Que peut-on faire aujourd’hui, à partir de ce qui reste des fleurons historiques de la décentralisation théâtrale, les centres dramatiques nationaux, avec l’histoire de la création de ces lieux et de ce qui a été accompli pour que ça existe ?

François Chattot : Le vieux père Beckett disait : « Le rôle de l’artiste aujourd’hui, c’est de trouver une forme pour accommoder le gâchis. » Notre travail consiste à essayer de trouver une forme de travail, de gestion, qui soit la moins absurde et la plus vivante.
Pour faire que ce centre soit comme un grand champ opératoire avec la blessure au milieu et tout le monde autour. La blessure totale de la société, du monde et des personnes. Ce sont des souffrances individuelles et collectives, des luttes personnelles et collectives. Le centre dramatique permet d’avoir des outils, un plateau, des cintres, des coulisses, du matériel, des régisseurs de très haute qualité, une équipe administrative, des relations publiques, de la communication. Un champ opératoire conséquent.

Oui, mais les malades en question n’ont pas l’air d’être très habitués à aller se faire soigner chez vous…

Il faut ouvrir les vannes, sortir du parvis, de l’église. La culture a tendance à être sacralisée et il y a ici une double sacralisation qui bloque les gens.
Certains ne savent pas que l’on joue du théâtre là-dedans. Lorsqu’on demande aux chauffeurs de taxis où est le théâtre, ils disent : « C’est là-bas, là où il y a les gros piliers », en désignant l’opéra.

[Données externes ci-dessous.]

(* ===== verification/Ring.v ===== *)
(** Circular slices of an array: the list lemmas behind a ring buffer. *)
From S2P Require Import Prelude.

Section ring.
Context {A : Type}.
Implicit Types (b bs : list A) (pos n i : nat).
Local Open Scope nat_scope.

(** [n] cells of [b] from index [pos] on, going round at the end. *)
Definition ring_slice b pos n : list A := take n (drop pos (b ++ b)).

(** Overwrite cells of [b] from index [pos] on with [bs], going round. *)
Definition ring_write b pos bs : list A :=
  let len := length bs `min` (length b - pos) in
  let b1 := take pos b ++ take len bs ++ drop (pos + len) b in
  drop len bs ++ drop (length bs - len) b1.

Lemma length_ring_slice b pos n :
  pos ≤ length b → n ≤ length b → length (ring_slice b pos n) = n.
Proof.
  intros. unfold ring_slice. rewrite length_take, length_drop, length_app. lia.
Qed.

Lemma ring_slice_split b pos n :
  pos ≤ length b →
  ring_slice b pos n =
    take (n `min` (length b - pos)) (drop pos b)
    ++ take (n - n `min` (length b - pos)) b.
Proof.
  intros. unfold ring_slice. rewrite drop_app_le by lia.
  rewrite take_app, length_drop. f_equal.
  - destruct (decide (n ≤ length b - pos)).
    + by rewrite Nat.min_l by lia.
    + rewrite Nat.min_r by lia. rewrite !take_ge; rewrite ?length_drop; lia || done.
  - f_equal. lia.
Qed.

Lemma ring_slice_lookup b pos n i :
  pos < length b → i < n → n ≤ length b →
  ring_slice b pos n !! i =
    b !! (if decide (pos + i < length b) then pos + i else pos + i - length b).
Proof.
  intros. unfold ring_slice. rewrite lookup_take_lt by lia.
  rewrite lookup_drop. case_decide.
  - by rewrite lookup_app_l by lia.
  - by rewrite lookup_app_r by lia.
Qed.

Lemma length_ring_write b pos bs :
  pos < length b → length bs ≤ length b → length (ring_write b pos bs) = length b.
Proof.
  intros. unfold ring_write.
  repeat rewrite ?length_app, ?length_drop, ?length_take. lia.
Qed.

Lemma ring_write_lookup b pos bs j :
  pos < length b → length bs ≤ length b → j < length b →
  ring_write b pos bs !! j =
    (let d := if decide (pos ≤ j) then j - pos else j + length b - pos in
     if decide (d < length bs) then bs !! d else b !! j).
Proof.
  intros. unfold ring_write. cbv zeta.
  set (len := length bs `min` (length b - pos)).
  assert (Hb1 : ∀ k, k < length b →
    (take pos b ++ take len bs ++ drop (pos + len) b) !! k =
      if decide (pos ≤ k < pos + len) then bs !! (k - pos) else b !! k).
  { intros k Hk. destruct (decide (k < pos)).
    - rewrite lookup_app_l by (rewrite length_take; lia).
      rewrite lookup_take_lt by lia. by rewrite decide_False by lia.
    - rewrite lookup_app_r by (rewrite length_take; lia).
      rewrite length_take, Nat.min_l by lia. case_decide.
      + rewrite lookup_app_l by (rewrite length_take; lia).
        by rewrite lookup_take_lt by lia.
      + rewrite lookup_app_r by (rewrite length_take; lia).
        rewrite length_take, lookup_drop. f_equal. lia. }
  destruct (decide (j < length bs - len)).
  - rewrite lookup_app_l by (rewrite length_drop; lia). rewrite lookup_drop.
    rewrite (decide_False (P := pos ≤ j)) by lia.
    rewrite decide_True by lia. f_equal. lia.
  - rewrite lookup_app_r by (rewrite length_drop; lia).
    rewrite length_drop, lookup_drop.
    replace (length bs - len + (j - (length bs - len))) with j by lia.
    rewrite Hb1 by done. repeat case_decide; try lia; done.
Qed.

(** A write that does not reach the end of the array is one copy. *)
Lemma ring_write_straight b pos bs :
  pos + length bs ≤ length b →
  ring_write b pos bs = take pos b ++ bs ++ drop (pos + length bs) b.
Proof.
  intros. unfold ring_write. rewrite Nat.min_l by lia.
  rewrite drop_all, Nat.sub_diag, drop_0, firstn_all. done.
Qed.

(** Writing just behind a slice extends it. *)
Lemma ring_slice_write b pos n bs :
  pos < length b → n + length bs ≤ length b →
  let w := if decide (pos + n < length b) then pos + n else pos + n - length b in
  ring_slice (ring_write b w bs) pos (n + length bs) = ring_slice b pos n ++ bs.
Proof.
  intros Hpos Hn w.
  destruct (decide (bs = [])) as [->|Hne].
  { rewrite app_nil_r. simpl. rewrite Nat.add_0_r. unfold ring_write. cbn.
    by rewrite !drop_0, Nat.add_0_r, take_drop. }
  assert (length bs ≠ 0) by (destruct bs; done).
  assert (Hw : w < length b) by (unfold w; case_decide; lia).
  apply list_eq. intros i.
  destruct (decide (i < n + length bs)).
  2:{ rewrite !lookup_ge_None_2; [done| |].
      - rewrite length_app, length_ring_slice by lia. lia.
      - rewrite length_ring_slice; rewrite ?length_ring_write by lia; lia. }
  rewrite ring_slice_lookup by (rewrite ?length_ring_write by lia; lia).
  rewrite length_ring_write by lia.
  rewrite ring_write_lookup by (repeat case_decide; lia).
  destruct (decide (i < n)).
  - rewrite lookup_app_l by (rewrite length_ring_slice; lia).
    rewrite ring_slice_lookup by lia.
    unfold w in *. repeat case_decide; try lia; done.
  - rewrite lookup_app_r by (rewrite length_ring_slice; lia).
    rewrite length_ring_slice by lia.
    unfold w in *. repeat case_decide; try lia; f_equal; lia.
Qed.

(** Reading from the front of a slice leaves its tail. *)
Lemma ring_slice_drop b pos n m :
  pos < length b → m ≤ n → n ≤ length b →
  let r := if decide (pos + m < length b) then pos + m else pos + m - length b in
  ring_slice b r (n - m) = drop m (ring_slice b pos n).
Proof.
  intros Hpos Hm Hn r. apply list_eq. intros i. rewrite lookup_drop.
  assert (Hr : r < length b) by (unfold r; case_decide; lia).
  destruct (decide (i < n - m)).
  - rewrite !ring_slice_lookup by lia.
    unfold r. repeat case_decide; try lia; f_equal; lia.
  - rewrite !lookup_ge_None_2; [done| |]; rewrite length_ring_slice; lia.
Qed.

Lemma ring_slice_take b pos n m :
  m ≤ n → take m (ring_slice b pos n) = ring_slice b pos m.
Proof. intros. unfold ring_slice. rewrite take_take. f_equal. lia. Qed.

#[local] Coercion Z.of_nat : nat >-> Z.

(** The two copies of a wrapping write, the part up to the end of the array
    and then the rest at its head, are one [ring_write]. *)
Lemma two_copies_ring_write b src (pos n : Z) :
  (0 ≤ pos < length b → 0 ≤ n ≤ length b → n ≤ length src →
   let len := n `min` (length b - pos) in
   (b1 ← (s1 ← mem_read src 0 len; mem_write b pos s1);
    s2 ← mem_read src len (n - len); mem_write b1 0 s2)
   = Ok (ring_write b (Z.to_nat pos) (take (Z.to_nat n) src)))%Z.
Proof.
  intros Hpos Hn Hsrc len.
  rewrite (mem_read_ok src 0 len) by lia. cbn [mbind outcome_bind].
  rewrite mem_write_ok by (rewrite ?length_take, ?length_drop; lia).
  cbn [mbind outcome_bind]. rewrite mem_read_ok by lia. cbn [mbind outcome_bind].
  change (Z.to_nat 0) with 0. rewrite drop_0.
  assert (Hl : length (take (Z.to_nat len) src) = Z.to_nat len) by (rewrite length_take; lia).
  rewrite mem_write_ok.
  2: lia.
  2:{ rewrite length_overwrite by lia. rewrite length_take, length_drop. lia. }
  f_equal. unfold ring_write. rewrite take_0. cbn [app].
  rewrite !length_take, length_drop.
  replace (Z.to_nat n `min` length src) with (Z.to_nat n) by lia.
  replace (Z.to_nat n `min` (length b - Z.to_nat pos)) with (Z.to_nat len) by lia.
  rewrite take_take.
  replace (Z.to_nat len `min` Z.to_nat n) with (Z.to_nat len) by lia.
  rewrite take_drop_commute.
  replace (Z.to_nat len `min` length src) with (Z.to_nat len) by lia.
  f_equal; f_equal; [f_equal|]; lia.
Qed.

(** The two copies of a wrapping read. *)
Lemma two_copies_ring_slice b dst (pos n : Z) :
  (0 ≤ pos < length b → 0 ≤ n ≤ length b → n ≤ length dst →
   let len := n `min` (length b - pos) in
   (d1 ← (s1 ← mem_read b pos len; mem_write dst 0 s1);
    s2 ← mem_read b 0 (n - len); mem_write d1 len s2)
   = Ok (ring_slice b (Z.to_nat pos) (Z.to_nat n) ++ drop (Z.to_nat n) dst))%Z.
Proof.
  intros Hpos Hn Hdst len.
  rewrite (mem_read_ok b pos len) by lia. cbn [mbind outcome_bind].
  rewrite mem_write_ok by (rewrite ?length_take, ?length_drop; lia).
  cbn [mbind outcome_bind]. rewrite mem_read_ok by lia. cbn [mbind outcome_bind].
  change (Z.to_nat 0) with 0. rewrite drop_0, take_0. cbn [app].
  assert (Hl : length (take (Z.to_nat len) (drop (Z.to_nat pos) b)) = Z.to_nat len)
    by (rewrite ?length_take, ?length_drop; lia).
  rewrite mem_write_ok.
  2: lia.
  2:{ rewrite length_app, length_take, !length_drop, length_take, length_drop. lia. }
  f_equal. rewrite ring_slice_split by lia. rewrite Nat.add_0_l, Hl, length_take.
  rewrite take_app_le, take_ge by lia.
  replace (Z.to_nat n `min` (length b - Z.to_nat pos)) with (Z.to_nat len) by lia.
  rewrite <- app_assoc. f_equal.
  replace (Z.to_nat n - Z.to_nat len) with (Z.to_nat (n - len)) by lia. f_equal.
  rewrite drop_app_ge by lia. rewrite Hl, drop_drop. f_equal. lia.
Qed.
End ring.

Dans le centre dramatique ils ne savent pas ce qu’il se passe, ils imaginent que c’est peut-être une société secrète qui fabrique des choses qui ne sont pas pour eux.
Il faut que ça soit ouvert. Nous essayons d’aller dehors, d’aller dans des lieux, pour faire connaissance, dire bonjour. Dans ce qu’on appelle le « grand Dijon », il y a une dizaine de maisons de la culture, de centres sociaux, de maisons de quartier. On a pris notre bâton de pèlerin et on est allé toquer aux portes : « Bonjour, nous venons d’arriver, voici ce que l’on fait, et vous, qu’est-ce que vous faites ? Vous avez un territoire, nous en avons un. Vous avez des compétences, nous aussi. » À chaque fois, les gens ouvrent en se disant : « Bah, voilà, il fallait bien que le prédateur vienne chez nous. » Nous sommes perçus comme des prédateurs parce que nous sommes le centre dramatique national. Ils pensent que nous allons venir leur vendre quelque chose. Le fait de dire simplement « bonjour », c’est impensable ! En tout cas, ça se passe comme ça pendant les vingt premières minutes… Au bout d’une demi-heure, il peut y avoir une sorte d’étonnement : les gens s’aperçoivent que nous ne sommes pas armés, que nous n’avons pas de camions blindés et que nous ne sommes pas prédateurs. Des choses peuvent se connecter… On pourrait se serrer les coudes, lier nos forces… Alors, nous avons commencé à nous réunir pour en parler, et il y a eu de petites étincelles de mutualisation possible. Je ne dis pas qu’elles auront lieu. Il faut apprendre à avoir confiance. On ne se connaît pas. On ne s’est jamais vu travailler, ils n’ont vu aucun spectacle. Je n’ai été chez eux que quelques fois. C’est très long. Le vieux Jacques Fornier, fondateur du centre, m’a dit : « T’inquiète pas, il faut au moins cinq ans. »
On en a fait deux, il nous en faut encore trois. C’est très proche de l’agriculture. Tu peux faire tout ce que tu veux, ça ne peut pas pousser plus vite que la relation réelle. La relation réelle ne peut pas être arbitrairement inventée. Elle peut être désirée mais elle ne sera partagée que lorsque le temps aura créé l’apprivoisement, lorsqu’on sentira qu’on peut se filer un coup de main sans pour autant que ce soit une dette, dans un vrai échange, ou même un jour coproduire des spectacles ou inventer des créations. Pourquoi ne pas travailler avec ces lieux périphériques des quartiers de Dijon, construire ensemble des productions ?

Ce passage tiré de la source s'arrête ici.